Originally Posted by Upward
Burgundy McAllister is grain corrected, merlot is not.
Yes, at one time the old "burgundy" McAllister was corrected grain. They now call them "merlot" and are calfskin. I don't think a "burgundy" McAllister has been available for a while now.
But I think he knew what I meant.
Interestingly (or not), on the AE website, when you sort by color, "merlot" isn't an option but "burgundy" is. Choosing that, you find over two dozen shoes, some called burgundy and some merlot. It isn't clear whether AE is making a distinction between hues or between leather quality. For example, their non-Independence "top line" shoes like the PA and the McAlister are called merlot, as are the Manchester and Grayson. On the other hand, some of their lower priced loafers are called burgundy, though the non-shell Randolph is also called burgundy and it is priced the same as the other "top line" models and definitely (I think) is not corrected grain. And the "Independence" grade Adams is also called burgundy.
And of course all of the "dark red, wine related" shell cordovan models are called burgundy. At least, all I can think of.

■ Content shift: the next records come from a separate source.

(* ===== verification/PurgeDurable.v ===== *)
(** * PurgeContext: acknowledged purges are durable

    What the callbacks of [AddPurgeUrl] and [SetCachePurgeGlobalTimestampMs] are told. The
    runs are those in which the updates of the purge file exclude each other, as the lock
    between the processes is there for, no URL has a newline and no timestamp is later than
    a bound; the writes may fail as they like. Outside of them a purge can be lost, and the
    [DCHECK] of an eviction can fail ([newline_url_is_lost], [evicts_out_of_order]). *)

From S2P Require Import Prelude StringUtil LruCache PurgeSet Int64Text PurgeContext.

Section durable.
Context {T : Int64Text} (max_bytes : Z).
Hypothesis max_ok : 0 <= max_bytes <= 2 ^ 63.

(** ** Orderly runs *)

(** A purge of a URL or, without one, of everything up to a timestamp. *)
Definition Purge : Type := option bytes * Z.

(** The set purges what was asked for. *)
Definition covers (p : PurgeSet) (r : Purge) : Prop :=
  match r with (Some url, t) => fits url p /\ t <= horizon p url | (None, t) => t <= global p end.

(** The set has no entry of what was asked for. *)
Definition rejects (p : PurgeSet) (r : Purge) : Prop :=
  forall url t, (r.1 = None \/ r.1 = Some url) -> t <= r.2 -> exists p', IsValid url t p = Some (false, p').

(** Whoever reads the file, now or later, rejects what was asked for. *)
Definition holds (bound : Z) (buf : bytes) (r : Purge) : Prop :=
  Z.of_nat (length buf) <= 2 ^ 31 ->
  forall mtime now, 0 <= now -> bound <= now + kClockSkewAllowanceMs < int64_max ->
  exists p, ReadPurgeFile true mtime (Some buf) now (new_PurgeSet max_bytes) = Some (p, 0) /\ rejects p r.

(** What a request asks for, unless it is refused: the timestamp is too far in the past,
    or the URL too long for the set. *)
Definition asks (e : event) (s : System) : list (PurgeCallback * Purge) :=
  let p := pending_purges_ (context s) in
  match e with
  | RequestPurge url t cb => if decide (accepted t p) then if Z.of_nat (length url) + 8 <? max_bytes_in_cache_ p then [(cb, (Some url, t))] else [] else []
  | RequestGlobal t cb => if decide (accepted t p) then [(cb, (None, t))] else []
  | _ => []
  end.

(** Every request has a callback of its own, the lock excludes other updates, and [bound]
    is the latest time a request or a file may name. *)
Definition in_order (bound : Z) (e : event) (s : System) (cbs : list PurgeCallback) : Prop :=
  match e with
  | RequestPurge url t cb => (nl ∉ url) /\ t <= bound /\ (cb ∉ cbs)
  | RequestGlobal t cb => t <= bound /\ (cb ∉ cbs)
  | LockGranted => updaters s = []
  | Modify _ _ _ now => 0 <= now /\ now + kClockSkewAllowanceMs <= bound
  | _ => True
  end.

Inductive orderly (bound : Z) : System -> list PurgeCallback -> list (PurgeCallback * Purge) -> Prop :=
| orderly_new : 0 <= bound < int64_max -> orderly bound (new_system max_bytes) [] []
| orderly_step s cbs asked e s' :
    orderly bound s cbs asked -> enabled e s -> event_ok e -> in_order bound e s cbs -> handle true max_bytes e s = Some s' ->
    orderly bound s' (cbs ++ requested e) (asked ++ asks e s).

Lemma orderly_reachable bound s cbs asked : orderly bound s cbs asked -> reachable true max_bytes s cbs.
Proof. induction 1 as [|s cbs asked e s' _ IH He Ho _ Hs]; [constructor|by econstructor]. Qed.

(** ** The sets of such a run *)

(** [rp] are the purges of an update in flight: [last] is the last timestamp of the pending
    set, that it would get back. *)
Definition in_flight (bound last : Z) (rp : PurgeSet) : Prop := writable bound (set_last last rp) /\ max_bytes_in_cache_ rp = max_bytes.

Record Tidy (bound : Z) (s : System) (cbs : list PurgeCallback) (asked : list (PurgeCallback * Purge)) : Prop := {
  tidy_pending : writable bound (pending_purges_ (context s));
  tidy_max : max_bytes_in_cache_ (pending_purges_ (context s)) = max_bytes;
  tidy_one : updaters s = [] \/ exists u, updaters s = [u];
  tidy_flight b uc rp f : Modified b uc rp f ∈ updaters s -> in_flight bound (last_invalidation (pending_purges_ (context s))) rp;
  tidy_asked cb r : (cb, r) ∈ asked -> cb ∈ cbs;
  tidy_covers cb r : (cb, r) ∈ asked -> cb ∈ pending_callbacks_ (context s) -> covers (pending_purges_ (context s)) r;
  tidy_flying b uc rp f cb r : Modified b uc rp f ∈ updaters s -> (cb, r) ∈ asked -> cb ∈ uc -> covers rp r /\ holds bound b r;
}.

Lemma covers_keeps p p' r : keeps p p' -> covers p r -> covers p' r.
Proof.
  intros [Hh Hg Hm]. destruct r as [[url|] t]; cbn; [|lia]. unfold fits. rewrite Hm. intros [? ?]. split; [done|]. specialize (Hh url). lia.
Qed.

Lemma set_last_again y p : set_last (last_invalidation p) (set_last y p) = p.
Proof. by destruct p as [? ? ? ? ? [? ? ?] ?]. Qed.

Lemma set_last_id p : set_last (last_invalidation p) p = p.
Proof. by destruct p as [? ? ? ? ? [? ? ?] ?]. Qed.

Lemma Clear_writable bound last p : wf p -> kInitialTimestampMs <= last <= bound -> bound < int64_max -> writable bound (PurgeSet.Clear (set_last last p)).
Proof.
  intros Hp Hl Hb. pose proof (wf_max _ _ (wf_lru _ Hp)) as Hm. split; [|by intros ? ?%elem_of_nil|change (last <= bound); lia].
  split; try (by intros ? ?%elem_of_nil).
  - pose proof (proj1 (Clear_ok p (wf_lru _ Hp))) as []. by constructor.
  - by constructor.
  - change (kInitialTimestampMs <= kInitialTimestampMs <= last). lia.
  - change (kInitialTimestampMs <= last < int64_max). lia.
  - cbn. lia.
  - apply (wf_dchecks _ Hp).
Qed.

Lemma later_writable bound last last' rp : writable bound (set_last last rp) -> last <= last' <= bound -> bound < int64_max -> writable bound (set_last last' rp).
Proof.
  intros [Hp Hn Hl] Hb Hm. split; [|exact Hn|change (last' <= bound); lia].
  apply (set_last_wf last' (set_last last rp) Hp). change (last <= last' < int64_max). lia.
Qed.

(** Requests let the time of the set go on. *)
Lemma Put_later key t p p' : wf p -> time_ok t -> key_ok key -> PurgeSet.Put key t p = Some (true, p') -> last_invalidation p <= last_invalidation p'.
Proof.
  intros Hp Ht Hk H. destruct (Put_keeps key t p Hp Ht Hk) as (p1 & H1 & _ & _ & Hl & _ & Hs). assert (p1 = p') as -> by congruence.
  destruct (decide (accepted t p)) as [Ha|Ha]; [rewrite (Hl Ha); lia|by rewrite (Hs Ha)].
Qed.
Lemma UpdateGlobal_later t p b p' : wf p -> time_ok t -> UpdateGlobalInvalidationTimestampMs t p = Some (b, p') ->
  last_invalidation p <= last_invalidation p' /\ (accepted t p -> t <= global p').
Proof.
  intros Hp Ht. unfold UpdateGlobalInvalidationTimestampMs, accepted. rewrite SanitizeTimestamp_ok by done.
  destruct (Z.leb_spec (last_invalidation p - t) kClockSkewAllowanceMs) as [Hle|Hgt]; cbn [mbind option_bind]; intros [= _ <-].
  - change (last_invalidation (set_global _ (set_last ?z p))) with z. change (global (set_global ?z _)) with z. lia.
  - split; [lia|]. unfold kClockSkewAllowanceMs in *. lia.
Qed.

Lemma set_last_covers z p r : covers p r -> covers (set_last z p) r.
Proof. by destruct r as [[url|] t]. Qed.

(** ** Every event keeps them tidy *)

Lemma Tidy_same bound s s' cbs asked :
  Tidy bound s cbs asked -> pending_purges_ (context s') = pending_purges_ (context s) ->
  pending_callbacks_ (context s') = pending_callbacks_ (context s) -> updaters s' = updaters s -> Tidy bound s' cbs asked.
Proof. intros [] H1 H2 H3. split; by rewrite ?H1, ?H2, ?H3. Qed.

Lemma Tidy_new bound : 0 <= bound -> Tidy bound (new_system max_bytes) [] [].
Proof.
  intros Hb. split; cbn; [by apply new_writable|done|by left|..]; intros *; rewrite ?elem_of_nil; tauto.
Qed.

(** A request: the pending set becomes [p'], the callback has not been seen before. *)
Lemma Tidy_request bound s cbs asked p' cb (r : list (PurgeCallback * Purge)) :
  Tidy bound s cbs asked -> Inv s cbs -> cb ∉ cbs -> bound < int64_max ->
  writable bound p' -> keeps (pending_purges_ (context s)) p' ->
  last_invalidation (pending_purges_ (context s)) <= last_invalidation p' ->
  (forall c' r', (c', r') ∈ r -> c' = cb /\ covers p' r') ->
  Tidy bound (add_pending p' cb s) (cbs ++ [cb]) (asked ++ r).
Proof.
  intros Ht Hi Hcb Hm Hw Hk Hl Hr. set (s0 := with_context (with_pending p' (pending_callbacks_ (context s) ++ [cb])
    (num_consecutive_failures_ (context s)) true (context s)) s).
  apply (Tidy_same bound s0); [|unfold add_pending; by destruct (negb _)..]. destruct Ht as [H1 H2 H3 H4 H5 H6 H7].
  split; unfold s0; cbn [context with_context with_pending pending_purges_ pending_callbacks_ updaters].
  - done.
  - by rewrite (keeps_max _ _ Hk).
  - done.
  - intros b uc rp f Hu. destruct (H4 _ _ _ _ Hu) as [Hf Hx]. split; [|done].
    apply (later_writable bound (last_invalidation (pending_purges_ (context s)))); [done| |done].
    split; [done|apply Hw].
  - intros c r' [Hin|Hin]%elem_of_app; apply elem_of_app; [left; eauto|right].
    apply Hr in Hin as [-> _]. left.
  - intros c r' [Hin|Hin]%elem_of_app Hc; [|exact (proj2 (Hr _ _ Hin))].
    apply (covers_keeps _ _ _ Hk). apply (H6 c); [done|].
    apply elem_of_app in Hc as [Hc|Hc]; [done|]. apply list_elem_of_singleton in Hc as ->. by destruct Hcb; eapply H5.
  - intros b uc rp f c r' Hu [Hin|Hin]%elem_of_app Hc; [by eapply H7|]. apply Hr in Hin as [-> _].
    destruct Hcb. rewrite (inv_callbacks _ _ Hi). apply elem_of_app. right. apply elem_of_app. left.
    apply list_elem_of_In, in_concat. exists uc. split; [|by apply list_elem_of_In].
    apply list_elem_of_In. by apply (list_elem_of_fmap_2 updater_callbacks _ (Modified b uc rp f)).
Qed.

Lemma Tidy_AddPurgeUrl bound s cbs asked url t cb s' :
  Tidy bound s cbs asked -> Inv s cbs -> bound < int64_max -> event_ok (RequestPurge url t cb) ->
  in_order bound (RequestPurge url t cb) s cbs -> handle true max_bytes (RequestPurge url t cb) s = Some s' ->
  Tidy bound s' (cbs ++ [cb]) (asked ++ asks (RequestPurge url t cb) s).
Proof.
  intros Ht Hi Hm [Hk Hto] (Hnl & Hb & Hcb) Hs. cbn [handle] in Hs. unfold AddPurgeUrl in Hs. cbn [negb] in Hs.
  pose proof (tidy_pending _ _ _ _ Ht) as Hw.
  destruct (Put_writable bound url t _ Hw Hk Hto Hnl Hb) as (p' & Hput & Hw' & Hkeep).
  destruct (Put_keeps url t _ (writable_wf _ _ Hw) Hto Hk) as (p1 & Hput1 & _ & _ & _ & Hh & _).
  assert (p1 = p') as -> by congruence. rewrite Hput in Hs. injection Hs as <-.
  apply Tidy_request; try done.
  - by apply (Put_later url t _ _ (writable_wf _ _ Hw) Hto Hk Hput).
  - cbn [asks]. intros c' r'. case_decide as Ha; [|by rewrite elem_of_nil].
    destruct (Z.ltb_spec (Z.of_nat (length url) + 8) (max_bytes_in_cache_ (pending_purges_ (context s)))) as [Hf|]; [|by rewrite elem_of_nil].
    rewrite list_elem_of_singleton. intros [= -> ->]. split; [done|]. cbn. specialize (Hh Ha Hf).
    split; [by apply (keeps_fits _ _ _ Hkeep)|lia].
Qed.

Lemma Tidy_SetGlobal bound s cbs asked t cb s' :
  Tidy bound s cbs asked -> Inv s cbs -> bound < int64_max -> event_ok (RequestGlobal t cb) ->
  in_order bound (RequestGlobal t cb) s cbs -> handle true max_bytes (RequestGlobal t cb) s = Some s' ->
  Tidy bound s' (cbs ++ [cb]) (asked ++ asks (RequestGlobal t cb) s).
Proof.
  intros Ht Hi Hm Hto (Hb & Hcb) Hs. cbn [handle] in Hs. unfold SetCachePurgeGlobalTimestampMs in Hs.
  pose proof (tidy_pending _ _ _ _ Ht) as Hw.
  destruct (UpdateGlobal_writable bound t _ Hw Hto Hb) as (b & p' & HU & Hw' & Hkeep).
  destruct (UpdateGlobal_later t _ b p' (writable_wf _ _ Hw) Hto HU) as [Hl Hg].
  rewrite HU in Hs. injection Hs as <-. apply Tidy_request; try done.
  cbn [asks]. intros c' r'. case_decide as Ha; [|by rewrite elem_of_nil].
  rewrite list_elem_of_singleton. intros [= -> ->]. split; [done|]. cbn. auto.
Qed.

(** What an update takes and what it leaves behind. *)
Lemma Update_modify_inv mtime buffer now c u c' :
  Update_modify true max_bytes mtime buffer now c = Some (u, c') ->
  exists from_file n merged,
    ReadPurgeFile true mtime buffer now (new_PurgeSet max_bytes) = Some (from_file, n) /\
    Merge (pending_purges_ c) from_file = Some merged /\
    u = Modified (serialize merged) (pending_callbacks_ c) (set_last 0 (pending_purges_ c)) (num_consecutive_failures_ c) /\
    pending_purges_ c' = PurgeSet.Clear (set_last (last_invalidation (pending_purges_ c)) (new_PurgeSet max_bytes)) /\
    pending_callbacks_ c' = [].
Proof.
  unfold Update_modify, ModifyPurgeSet. intros H.
  destruct (ReadPurgeFile _ _ _ _ _) as [[from_file n]|]; cbn [mbind option_bind] in H; [|done].
  change (pending_purges_ (count _ c)) with (pending_purges_ c) in H.
  destruct (Merge _ from_file) as [merged|] eqn:EM; cbn [mbind option_bind] in H; [|done].
  injection H as <- <-. by exists from_file, n, merged.
Qed.

(** What the file is overwritten with holds the pending purges. *)
Lemma serialize_holds bound p r :
  writable bound p -> max_bytes_in_cache_ p = max_bytes -> covers p r -> holds bound (serialize p) r.
Proof.
  intros Hp Hm Hc Hlen mtime now Hn Hb. pose proof (writable_last _ _ Hp).
  destruct (ReadPurgeFile_serialize true max_bytes max_ok p mtime now) as (p' & Hr & Hp' & Hh);
    [done|apply Hp|apply Hp|done|done|lia|done|].
  exists p'. split; [done|]. intros url t Hu Ht. destruct (IsValid_ok url t p' Hp') as (p'' & Hv & _).
  exists p''. rewrite Hv, bool_decide_eq_false_2; [done|]. rewrite Hh.
  pose proof (horizon_global p url). destruct r as [[url'|] t']; cbn in *; [|lia]. destruct Hu as [|[= ->]]; [done|lia].
Qed.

So, I can't make any rhyme or reason of it.. If I had to hazard a guess, perhaps used to, everything "deep red" was called burgundy, whether it was corrected grain, "premium calfskin," or shell. Then, if they changed a model from CG to premium calfskin, as with the McAllister, the PA (and I think I have seen an old Fifth Avenue in burgundy CG), they created the name merlot to signal they were making a change of leather for those models. If a leather didn't change for a model, they stuck with burgundy, regardless of its leather.
Just a wild guess.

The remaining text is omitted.